Genel Hükümler çerçevesinde zarar gören ileride yaptıracağı tedavi giderlerini zarar verenden talep etmesi mümkün iken, Yasa’nın 98. maddesi kapsamında olan tedavi giderleri açısından SGK’nın sorumluluğunun tedavi giderinin karşılanmasına yönelik bulunması nedeniyle bu giderlerin tedavi yapıldıktan sonra SGK’dan talep edilebilecek olması hali dahi, Sosyal Güvenlik Kurumu’nun sorumluluğunda olan tedavi giderlerinin, ileride yapılacak tedavi gideri olarak sürücü, işleten veya sigorta şirketinden talep edilebilmesine imkan tanımaz. Başka bir deyişle, 2918 Sayılı Yasa’nın 98. maddesi kapsamında olup da salt henüz yapılmamış olması nedeniyle Sosyal Güvenlik Kurumu’ndan talep edilemeyen, ileride yapılacak tedavi giderleri de, sürücü, işleten veya sigortanın sorumluluğunda olan “belgesiz tedavi gideri” olarak kabul edilemez. Zarardan sorumlu olanlar kanunda açıkça bir düzenleme olmadıkça giderin henüz yapılmış olup olmamasına göre belirlenemez.

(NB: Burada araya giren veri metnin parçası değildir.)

(* ===== verification/Commit.v ===== *)
(** * Committing a container

    [src/engine/daemon/images/image_commit.go] and [image_tag.go]: the changes
    of a container become a layer on top of its image, or, with the flag
    [simp], the only layer of an image of their own; the new image is stored,
    gets its parent and, if asked for, a tag. *)

From S2P Require Import Prelude FileSys Digest DigestSet Chain FileStore GraphDriver LayerStore ContainerConfig ImageModel ImageFS ImageStore Reference RefStore ImageService.

(** [backend.CommitConfig]. *)
Record CommitConfig := mkCommit {
  cm_Author : string;
  cm_Comment : string;
  cm_Config : option Config;
  cm_ContainerConfig : option Config;
  cm_ContainerID : string;
  cm_ContainerMountLabel : string;
  cm_ContainerOS : string;
  cm_ParentImageID : string;
}.

Definition set_container (label os : string) (parent : ImageID) (c : CommitConfig) : CommitConfig :=
  mkCommit (cm_Author c) (cm_Comment c) (cm_Config c) (cm_ContainerConfig c) (cm_ContainerID c) label os parent.

Section ExportContainer.
Context {D : Type} `{GraphDriver D} `{JSON Descriptor} `{TarSplit}.
Context (root : path).

(** [exportContainerRw]: the stream, and the reference its [Close] gives up. *)
Definition exportContainerRw (id mountLabel : string) : M (LS D) (string * loc) :=
  rwlayer ← GetRWLayer id;
  defer_on_error
    (_ ← rw_Mount rwlayer mountLabel;
     r ← attempt (rw_TarStream rwlayer);
     match r with
     | inl e => _ ← ignore_err (rw_Unmount rwlayer); fail e
     | inr archive => mret (archive, rwlayer)
     end)
    (ignore_err (ReleaseRWLayer root rwlayer)).
(** [Close] of the reader it returns. *)
Definition close_export (rwlayer : loc) : M (LS D) () :=
  _ ← ignore_err (rw_Unmount rwlayer);
  ignore_err (ReleaseRWLayer root rwlayer).
End ExportContainer.

Section CommitContainer.
Context {D F : Type} `{GraphDriver D} `{JSON Descriptor} `{TarSplit} `{Backend F} `{JSON Image}.
Context `{JSON (gmap string Repository)}.
(** The host, the version of the daemon, the root of the layer store, and the
    file of the reference store. *)
Context (GOOS GOARCH version : string) (root : path) (jsonPath : path).
(** [time.Time] in the format [RFC3339Nano], and the times read off the clock. *)
Context (format_time : Z → string).

(** The layer store as the image store sees it. *)
#[local] Instance commit_layers : LayerGetReleaser (LS D) := layer_get_releaser root.

(** A call on a layer store; the image store and the service share them. *)
Definition onStore {A} (os : string) (m : M (LS D) A) : M (SV (LS D) F) A := onImages (onLS os m).

(** The parent of the new image: its image, or the empty one. *)
Definition commit_parent (c : CommitConfig) (simp : bool) : M (SV (LS D) F) Image :=
  if String.eqb (cm_ParentImageID c) EmptyString || simp then mret (set_RootFS (Some NewRootFS) zero_image)
  else onImages (is_Get (cm_ParentImageID c)).

(** The part of [CommitImage] that holds the new layer. *)
Definition commit_layer (now : Z) (c : CommitConfig) (simp : bool) (parent : Image) (l : Layer)
    : M (SV (LS D) F) ImageID :=
  diffID ← onStore (cm_ContainerOS c) (onCore (Mem.DiffID_of l));
  containerConfig ← match cm_ContainerConfig c with Some x => mret x | None => panic nil_deref end;
  let cc := mkChild (cm_ContainerID c) (cm_Author c) (cm_Comment c) diffID containerConfig (cm_Config c) in
  config ← of_sum (json_marshal (NewChildImage GOARCH version now parent cc (cm_ContainerOS c)));
  id ← onImages (Create GOOS config);
  _ ← (if negb (String.eqb (cm_ParentImageID c) EmptyString) || simp
       then onImages (SetParent id (cm_ParentImageID c)) else mret tt);
  mret id.

(** The part of [CommitImage] that holds the exported stream. *)
Definition commit_stream (now : Z) (c : CommitConfig) (simp : bool) (rwTar : string)
    : M (SV (LS D) F) ImageID :=
  parent ← commit_parent c simp;
  rootFS ← match img_RootFS parent with Some r => mret r | None => panic nil_deref end;
  l ← onStore (cm_ContainerOS c) (Register root (cm_ContainerOS c) rwTar (rf_ChainID GOOS rootFS));
  defer_when (λ _, true) (commit_layer now c simp parent l)
    (ignore_err (onStore (cm_ContainerOS c) (Release root l))).

(** [CommitImage]. *)
Definition CommitImage (now : Z) (c : CommitConfig) (simp : bool) : M (SV (LS D) F) ImageID :=
  s ← get;
  match lss (sv_images s) !! cm_ContainerOS c with
  | None => fail ErrNotSupportedOperatingSystem
  | Some _ =>
      '(rwTar, rwlayer) ← onStore (cm_ContainerOS c)
                            (exportContainerRw root (cm_ContainerID c) (cm_ContainerMountLabel c));
      defer_when (λ _, true) (commit_stream now c simp rwTar)
        (onStore (cm_ContainerOS c) (close_export root rwlayer))
  end.

(** [CommitBuildStep]. *)
Definition CommitBuildStep (now : Z) (c : CommitConfig) : M (SV (LS D) F) ImageID :=
  s ← get;
  match MemoryStore.Get (cm_ContainerID c) (sv_containers s) with
  | None => fail (Errorf ("container not found: " +:+ cm_ContainerID c))
  | Some ctr => CommitImage now (set_container (ct_MountLabel ctr) (ct_OS ctr) (ct_ImageID ctr) c) false
  end.

(** [TagImageWithReference]. *)
Definition TagImageWithReference (now : Z) (imageID : ImageID) (newTag : Named) : M (SV (LS D) F) () :=
  _ ← onRefs (RefStore.AddTag jsonPath newTag imageID true);
  _ ← onImages (SetLastUpdated format_time now imageID);
  LogImageEvent imageID (Ref.FamiliarString newTag) "tag".

(** [TagImage]. *)
Definition TagImage (now : Z) (imageName repository tag : string) : M (SV (LS D) F) string :=
  img ← GetImage imageName;
  newTag ← of_sum (Ref.ParseNormalizedNamed repository);
  newTag ← (if negb (String.eqb tag EmptyString) then of_sum (Ref.WithTag (Ref.TrimNamed newTag) tag)
            else mret newTag);
  _ ← TagImageWithReference now (computedID img) newTag;
  mret (Ref.FamiliarString newTag).
End CommitContainer.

Buna göre; protez gideri 2918 Sayılı Yasa’nın 98. maddesi kapsamında tedavi gideri olup, yasada tedavi giderleri açısından “yapılmış” veya” ileride yapılacak” şeklinde bir ayrım gözetilmediğinden, sırf bu nedenle henüz yapılmadığından bahisle de ZMMS kapsamında sigorta şirketinin sorumluluğuna gidilemez.

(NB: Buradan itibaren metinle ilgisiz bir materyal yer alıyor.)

Lemma CommitImage_ok s0 now c simp :
  store_ok GOOS (sv_images s0) → (cm_ParentImageID c = EmptyString ∨ image_digest (cm_ParentImageID c)) →
  itr (λ s, s = s0) (CommitImage GOOS GOARCH version root now c simp)
    (λ id, at_images s0 (λ i, kept (sv_images s0) i ∧ ∃ rwTar parent, exported s0 c rwTar ∧
       parent_image c simp (sv_images s0) parent ∧ made now c simp parent (committed_chain parent rwTar) id i))
    (at_images s0 (kept (sv_images s0))).
Proof.
  intros Hok Hp. unfold CommitImage. apply itr_get. intros ? ->. set (i0 := sv_images s0) in *.
  assert (∀ s, s = s0 → at_images s0 (λ i, i = i0) s) as Hstart by (by intros s ->).
  destruct (lss i0 !! cm_ContainerOS c) as [l0|] eqn:Hlk.
  2:{ apply itr_fail. intros s Hs. eapply at_mono; [|by apply Hstart]. intros i ->. by apply kept_refl. }
  assert (cm_ContainerOS c = GOOS) as Hos.
  { destruct (the_store _ Hok) as (l&Hl&_). destruct (decide (cm_ContainerOS c = GOOS)); [done|].
    by rewrite (lss_singleton _ _ _ _ Hl) in Hlk. }
  apply (itr_bind _ _ _ (λ ry s, exported s0 c ry.1 ∧ at_images s0 (λ i, stepped i0 i ∧ apart ry.2 i) s)).
  { intros s ->. pose proof (itr_at s0 _ _ _ _ (export_images i0 (cm_ContainerID c) (cm_ContainerMountLabel c) Hok)
      s0 (Hstart s0 eq_refl)) as He.
    unfold exported. unfold onStore at 1. rewrite Hos.
    destruct (onImages (onLS GOOS (exportContainerRw root (cm_ContainerID c) (cm_ContainerMountLabel c))) s0)
      as [[[ts y]|e|p] s1] eqn:Hrun.
    - split; [|done]. exists y, s1. unfold onStore. exact Hrun.
    - eapply at_mono; [|exact He]. apply kept_stepped.
    - eapply at_mono; [|exact He]. apply kept_stepped. }
  intros [rwTar y]. apply itr_pure. intros Hexp. apply itr_at_from. intros i1 (Hs1&Hap).
  pose proof (kept_stepped _ _ Hs1) as Hk1. assert (store_ok GOOS i1) as Hok1 by apply Hk1.
  assert (∀ parent, parent_image c simp i1 parent → parent_image c simp i0 parent) as Hpi.
  { intros parent. destruct Hs1 as ((_&_&_&Hf)&_). unfold parent_image. by rewrite Hf. }
  assert (∀ (P : IS (LS D) F → Prop), (∀ i i', stepped i i' → P i → P i') →
    itr (at_images s0 (λ i, kept i1 i ∧ P i)) (onStore (cm_ContainerOS c) (close_export root y))
      (λ _, at_images s0 (λ i, kept i0 i ∧ P i)) (at_images s0 (λ i, kept i0 i ∧ P i))) as Hclose.
  { intros P HP. unfold onStore. rewrite Hos. apply itr_at_from. intros i [Hki HPi].
    assert (∀ s, at_images s0 (stepped i) s → at_images s0 (λ i, kept i0 i ∧ P i) s) as Hfin.
    { intros s. apply at_mono. intros i' Hs'. split; [|by eapply HP].
      eapply kept_trans; [exact Hk1|]. eapply kept_trans; [exact Hki|by apply kept_stepped]. }
    eapply itr_conseq; [apply itr_at, (close_images i y); [apply Hki|apply Hki, Hap]|done|..]; auto. }
  eapply itr_defer.
  - by apply (commit_stream_ok s0 i1 now c simp rwTar).
  - intros id. eapply itr_conseq; [apply (Hclose (λ i, ∃ parent, parent_image c simp i1 parent ∧
      made now c simp parent (committed_chain parent rwTar) id i))|done|..].
    + intros i i' Hst (parent&Hpar&Hm). exists parent. split; [exact Hpar|by eapply made_stepped].
    + intros u s. apply at_mono. intros i (Hki&parent&Hpar&Hm). split; [done|]. exists rwTar, parent. auto.
    + intros s. apply at_mono. intros i (Hki&parent&Hpar&Hm). split; [done|]. exists rwTar, parent. auto.
  - eapply itr_conseq; [apply (Hclose (λ _, True)); done|..].
    + intros s. apply at_mono. by intros i Hi.
    + intros u s. apply at_mono. by intros i [? _].
    + intros s. apply at_mono. by intros i [? _].
  - intros id s. apply at_mono. by intros i [? _].
  - intros s. apply at_mono. intros i Hi. by eapply kept_trans.
Qed.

Bu bağlamda 6111 Sayılı Yasa ile değişik 2918 Sayılı Yasanın 98. maddesi ve Geçici 1. maddesi gereğince, tedavi gideri kapsamında olan protez giderlerinden, protez giderleri ister belgeli olarak sarf edilmiş olsun ister tedavi süresince yapılması muhtemel olup dava tarihi itibariyle fatura vb. bir belge ile belgelendirilmemiş olsun tamamı sağlık hizmet bedeli kapsamında Sosyal Güvenlik Kurumu sorumlu olduğundan, bu giderlere yönelik davacının davalı sigorta şirketinden bir talepte bulunamayacağından, sigorta şirketlerine karşı açılan davanın reddine karar verilmesinde bir isabetsizlik bulunmamasına göre, davacı vekilinin istinaf nedenleri yerinde görülmediğinden, istinaf başvurusunun esastan reddine karar verilmiştir.

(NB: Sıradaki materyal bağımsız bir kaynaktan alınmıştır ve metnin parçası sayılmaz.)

(* ===== verification/OvlOpts.v ===== *)
(** * The overlay file system: its mount options

    [src/overlayfs/super.c] and [ovl_entry.h]: the configuration of a mount,
    how it is read off the option string, with the option [simp] of the
    simplified images, and how it is shown. *)

From S2P Require Import Prelude.

(** The kernel configuration of the module parameters. *)
Record ovl_params := mkParams {
  ovl_redirect_dir_def : bool;
  ovl_redirect_always_follow : bool;
  ovl_index_def : bool;
  ovl_nfs_export_def : bool;
  ovl_xino_auto_def : bool;
}.

Inductive xino_mode := OVL_XINO_OFF | OVL_XINO_AUTO | OVL_XINO_ON.

#[export] Instance xino_mode_eq_dec : EqDecision xino_mode.
Proof. solve_decision. Defined.

(** [struct ovl_config]; a null pointer is [None]. *)
Record ovl_config := mkConfig {
  cf_lowerdir : option string;
  cf_upperdir : option string;
  cf_workdir : option string;
  cf_default_permissions : bool;
  cf_redirect_dir : bool;
  cf_redirect_follow : bool;
  cf_redirect_mode : string;
  cf_index : bool;
  cf_nfs_export : bool;
  cf_xino : xino_mode;
  cf_simp : bool;
}.

Section Config.
Implicit Type c : ovl_config.
Definition set_lowerdir v c := mkConfig v (cf_upperdir c) (cf_workdir c) (cf_default_permissions c)
  (cf_redirect_dir c) (cf_redirect_follow c) (cf_redirect_mode c) (cf_index c) (cf_nfs_export c) (cf_xino c) (cf_simp c).
Definition set_upperdir v c := mkConfig (cf_lowerdir c) v (cf_workdir c) (cf_default_permissions c)
  (cf_redirect_dir c) (cf_redirect_follow c) (cf_redirect_mode c) (cf_index c) (cf_nfs_export c) (cf_xino c) (cf_simp c).
Definition set_workdir v c := mkConfig (cf_lowerdir c) (cf_upperdir c) v (cf_default_permissions c)
  (cf_redirect_dir c) (cf_redirect_follow c) (cf_redirect_mode c) (cf_index c) (cf_nfs_export c) (cf_xino c) (cf_simp c).
Definition set_default_permissions v c := mkConfig (cf_lowerdir c) (cf_upperdir c) (cf_workdir c) v
  (cf_redirect_dir c) (cf_redirect_follow c) (cf_redirect_mode c) (cf_index c) (cf_nfs_export c) (cf_xino c) (cf_simp c).
Definition set_redirect d f c := mkConfig (cf_lowerdir c) (cf_upperdir c) (cf_workdir c) (cf_default_permissions c)
  d f (cf_redirect_mode c) (cf_index c) (cf_nfs_export c) (cf_xino c) (cf_simp c).
Definition set_redirect_mode v c := mkConfig (cf_lowerdir c) (cf_upperdir c) (cf_workdir c) (cf_default_permissions c)
  (cf_redirect_dir c) (cf_redirect_follow c) v (cf_index c) (cf_nfs_export c) (cf_xino c) (cf_simp c).
Definition set_index v c := mkConfig (cf_lowerdir c) (cf_upperdir c) (cf_workdir c) (cf_default_permissions c)
  (cf_redirect_dir c) (cf_redirect_follow c) (cf_redirect_mode c) v (cf_nfs_export c) (cf_xino c) (cf_simp c).
Definition set_nfs_export v c := mkConfig (cf_lowerdir c) (cf_upperdir c) (cf_workdir c) (cf_default_permissions c)
  (cf_redirect_dir c) (cf_redirect_follow c) (cf_redirect_mode c) (cf_index c) v (cf_xino c) (cf_simp c).
Definition set_xino v c := mkConfig (cf_lowerdir c) (cf_upperdir c) (cf_workdir c) (cf_default_permissions c)
  (cf_redirect_dir c) (cf_redirect_follow c) (cf_redirect_mode c) (cf_index c) (cf_nfs_export c) v (cf_simp c).
Definition set_simp v c := mkConfig (cf_lowerdir c) (cf_upperdir c) (cf_workdir c) (cf_default_permissions c)
  (cf_redirect_dir c) (cf_redirect_follow c) (cf_redirect_mode c) (cf_index c) (cf_nfs_export c) (cf_xino c) v.
End Config.

(** [ovl_redirect_mode_def] and [ovl_xino_def]. *)
Definition ovl_redirect_mode_def (k : ovl_params) : string := if ovl_redirect_dir_def k then "on" else "off".
Definition ovl_xino_def (k : ovl_params) : xino_mode :=
  if ovl_xino_auto_def k then OVL_XINO_AUTO else OVL_XINO_OFF.
Definition ovl_xino_str (x : xino_mode) : string :=
  match x with OVL_XINO_OFF => "off" | OVL_XINO_AUTO => "auto" | OVL_XINO_ON => "on" end.

(** ** The tokens *)

Inductive ovl_opt :=
| OPT_LOWERDIR | OPT_UPPERDIR | OPT_WORKDIR | OPT_DEFAULT_PERMISSIONS | OPT_REDIRECT_DIR
| OPT_INDEX_ON | OPT_INDEX_OFF | OPT_NFS_EXPORT_ON | OPT_NFS_EXPORT_OFF
| OPT_XINO_ON | OPT_XINO_OFF | OPT_XINO_AUTO | OPT_SIMP_ON | OPT_SIMP_OFF | OPT_ERR.

(** A pattern of a [match_table_t]: a literal, or a literal and a string [%s]. *)
Inductive pattern := Lit (s : string) | Arg (s : string).

Definition ovl_tokens : list (ovl_opt * pattern) :=
  [(OPT_LOWERDIR, Arg "lowerdir=");
   (OPT_UPPERDIR, Arg "upperdir=");
   (OPT_WORKDIR, Arg "workdir=");
   (OPT_DEFAULT_PERMISSIONS, Lit "default_permissions");
   (OPT_REDIRECT_DIR, Arg "redirect_dir=");
   (OPT_INDEX_ON, Lit "index=on");
   (OPT_INDEX_OFF, Lit "index=off");
   (OPT_NFS_EXPORT_ON, Lit "nfs_export=on");
   (OPT_NFS_EXPORT_OFF, Lit "nfs_export=off");
   (OPT_XINO_ON, Lit "xino=on");
   (OPT_XINO_OFF, Lit "xino=off");
   (OPT_XINO_AUTO, Lit "xino=auto");
   (OPT_SIMP_ON, Lit "simp=on");
   (OPT_SIMP_OFF, Lit "simp=off")].

(** [match_one]: a string argument is not empty. *)
Definition match_one (p : pattern) (s : string) : option string :=
  match p with
  | Lit l => if String.eqb l s then Some EmptyString else None
  | Arg l => if GoString.has_prefix s l && (String.length l <? String.length s)
             then Some (GoString.drop (String.length l) s) else None
  end.

(** [match_token]: the first pattern of the table that matches. *)
Fixpoint match_token (s : string) (table : list (ovl_opt * pattern)) : ovl_opt * string :=
  match table with
  | [] => (OPT_ERR, EmptyString)
  | (t, p) :: table => match match_one p s with Some arg => (t, arg) | None => match_token s table end
  end.

Definition comma : ascii := ","%char.
Definition colon : ascii := ":"%char.
Definition backslash : ascii := "\"%char.

(** [ovl_next_opt]: the next option, and where to go on. *)
Fixpoint ovl_next_opt (s : string) : string * option string :=
  match s with
  | EmptyString => (EmptyString, None)
  | String c s =>
      if Ascii.eqb c backslash then
        match s with
        | EmptyString => (String c EmptyString, None)
        | String c' s => let '(p, rest) := ovl_next_opt s in (String c (String c' p), rest)
        end
      else if Ascii.eqb c comma then (EmptyString, Some s)
      else let '(p, rest) := ovl_next_opt s in (String c p, rest)
  end.

Section Parse.
Context (k : ovl_params).

(** [ovl_parse_redirect_mode]. *)
Definition ovl_parse_redirect_mode (c : ovl_config) (mode : string) : error + ovl_config :=
  if String.eqb mode "on" then inr (set_redirect true true c)
  else if String.eqb mode "follow" then inr (set_redirect (cf_redirect_dir c) true c)
  else if String.eqb mode "off" then
    inr (if ovl_redirect_always_follow k then set_redirect (cf_redirect_dir c) true c else c)
  else if negb (String.eqb mode "nofollow") then inl (OsError EINVAL)
  else inr c.

(** The switch of [ovl_parse_opt]. *)
Definition ovl_parse_token (t : ovl_opt) (arg : string) (c : ovl_config) : error + ovl_config :=
  match t with
  | OPT_UPPERDIR => inr (set_upperdir (Some arg) c)
  | OPT_LOWERDIR => inr (set_lowerdir (Some arg) c)
  | OPT_WORKDIR => inr (set_workdir (Some arg) c)
  | OPT_DEFAULT_PERMISSIONS => inr (set_default_permissions true c)
  | OPT_REDIRECT_DIR => inr (set_redirect_mode arg c)
  | OPT_INDEX_ON => inr (set_index true c)
  | OPT_INDEX_OFF => inr (set_index false c)
  | OPT_NFS_EXPORT_ON => inr (set_nfs_export true c)
  | OPT_NFS_EXPORT_OFF => inr (set_nfs_export false c)
  | OPT_XINO_ON => inr (set_xino OVL_XINO_ON c)
  | OPT_XINO_OFF => inr (set_xino OVL_XINO_OFF c)
  | OPT_XINO_AUTO => inr (set_xino OVL_XINO_AUTO c)
  | OPT_SIMP_ON => inr (set_simp true c)
  | OPT_SIMP_OFF => inr (set_simp false c)
  | OPT_ERR => inl (OsError EINVAL)
  end.

(** The loop of [ovl_parse_opt]; every round but the last one consumes a byte,
    so the length of the string bounds their number. *)
Fixpoint ovl_parse_loop (fuel : nat) (opt : option string) (c : ovl_config) : error + ovl_config :=
  match opt, fuel with
  | None, _ => inr c
  | Some _, 0 => inl (Errorf "out of fuel")
  | Some s, S fuel =>
      let '(p, rest) := ovl_next_opt s in
      match p with
      | EmptyString => ovl_parse_loop fuel rest c
      | _ => let '(t, arg) := match_token p ovl_tokens in
             match ovl_parse_token t arg c with
             | inl e => inl e
             | inr c => ovl_parse_loop fuel rest c
             end
      end
  end.
Definition opt_fuel (opt : option string) : nat := match opt with Some s => S (String.length s) | None => 0 end.

(** [ovl_parse_opt]. *)
Definition ovl_parse_opt (opt : option string) (c : ovl_config) : error + ovl_config :=
  let c := set_redirect_mode (ovl_redirect_mode_def k) c in
  match ovl_parse_loop (opt_fuel opt) opt c with
  | inl e => inl e
  | inr c =>
      let c := match cf_upperdir c, cf_workdir c with None, Some _ => set_workdir None c | _, _ => c end in
      ovl_parse_redirect_mode c (cf_redirect_mode c)
  end.
End Parse.

(** ** Directories in options *)

(** [ovl_unescape]. *)
Fixpoint ovl_unescape (s : string) : string :=
  match s with
  | EmptyString => EmptyString
  | String c s =>
      if Ascii.eqb c backslash then
        match s with
        | EmptyString => EmptyString
        | String c' s => String c' (ovl_unescape s)
        end
      else String c (ovl_unescape s)
  end.

(** [ovl_split_lowerdirs]: the strings it leaves one after the other in the
    buffer, unescaped; [stacklen] is their number. *)
Fixpoint ovl_split_lowerdirs (s : string) : list string :=
  match s with
  | EmptyString => [EmptyString]
  | String c s =>
      let cons c ws := match ws with [] => [String c EmptyString] | w :: ws => String c w :: ws end in
      if Ascii.eqb c backslash then
        match s with
        | EmptyString => [EmptyString]
        | String c' s => cons c' (ovl_split_lowerdirs s)
        end
      else if Ascii.eqb c colon then EmptyString :: ovl_split_lowerdirs s
      else cons c (ovl_split_lowerdirs s)
  end.

(** ** Showing the options *)

(** [seq_escape]: the bytes of [esc] in octal. *)
Definition octal_digit (n : nat) : ascii := Ascii.ascii_of_nat (48 + n mod 8).
Definition octal (c : ascii) : string :=
  let n := Ascii.nat_of_ascii c in
  String backslash (String (octal_digit (n / 64)) (String (octal_digit (n / 8)) (String (octal_digit n) EmptyString))).
Fixpoint seq_escape (s : string) (esc : ascii → bool) : string :=
  match s with
  | EmptyString => EmptyString
  | String c s => if esc c then octal c +:+ seq_escape s esc else String c (seq_escape s esc)
  end.

Definition esc_name (c : ascii) : bool := bool_decide (c ∈ [comma; "="%char; " "%char; "009"%char; "010"%char; backslash]).
Definition esc_value (c : ascii) : bool := bool_decide (c ∈ [comma; " "%char; "009"%char; "010"%char; backslash]).

(** [seq_show_option]; a null value is left out. *)
Definition seq_show_option (name : string) (value : option string) : string :=
  "," +:+ seq_escape name esc_name +:+
  match value with Some v => "=" +:+ seq_escape v esc_value | None => EmptyString end.

(** [ovl_show_options]. *)
Definition ovl_show_options (k : ovl_params) (c : ovl_config) : string :=
  seq_show_option "lowerdir" (cf_lowerdir c) +:+
  match cf_upperdir c with
  | Some _ => seq_show_option "upperdir" (cf_upperdir c) +:+ seq_show_option "workdir" (cf_workdir c)
  | None => EmptyString
  end +:+
  (if cf_default_permissions c then ",default_permissions" else EmptyString) +:+
  (if negb (String.eqb (cf_redirect_mode c) (ovl_redirect_mode_def k))
   then ",redirect_dir=" +:+ cf_redirect_mode c else EmptyString) +:+
  (if negb (eqb (cf_index c) (ovl_index_def k)) then ",index=" +:+ (if cf_index c then "on" else "off")
   else EmptyString) +:+
  (if negb (eqb (cf_nfs_export c) (ovl_nfs_export_def k))
   then ",nfs_export=" +:+ (if cf_nfs_export c then "on" else "off") else EmptyString) +:+
  (if bool_decide (cf_xino c ≠ ovl_xino_def k) then ",xino=" +:+ ovl_xino_str (cf_xino c) else EmptyString).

HÜKÜM : Gerekçesi yukarıda izah edildiği üzere;
1-Davacı vekilinin istinaf başvurusunun 6100 Sayılı HMK’nun 353/1-b-1 maddesi gereğince ESASTAN REDDİNE,
2-İstinaf başvurusu nedeniyle davacıdan alınması gereken 179,90 TL maktu istinaf karar harcından başvuru sırasında peşin alınan 54,40 TL harcın mahsubu ile bakiye 125,50 TL istinaf karar harcının davacıdan alınarak, Hazineye irat kaydına,
3- HMK’nın 333. maddesi gereğince kullanılmayan istinaf gider avansının karar kesinleştiğinde yatırana iadesine,
4-Davacı tarafından yapılan istinaf yargılama giderinin kendi üzerinde bırakılmasına,
5- Kararın taraflara tebliğine,
Dair, duruşma açılmadan dosya üzerinde yapılan inceleme sonunda, HMK.nın 361/1 maddesi uyarınca kararın usulen tebliğinden itibaren 2 hafta içerisinde TEMYİZ YOLU AÇIK olmak üzere 15/02/2023 tarihinde oy birliği ile karar verildi.

Başkan
Üye
Üye
Katip

* Bu belge, 5070 sayılı Kanun hükümleri gereğince elektronik imza ile imzalanmıştır.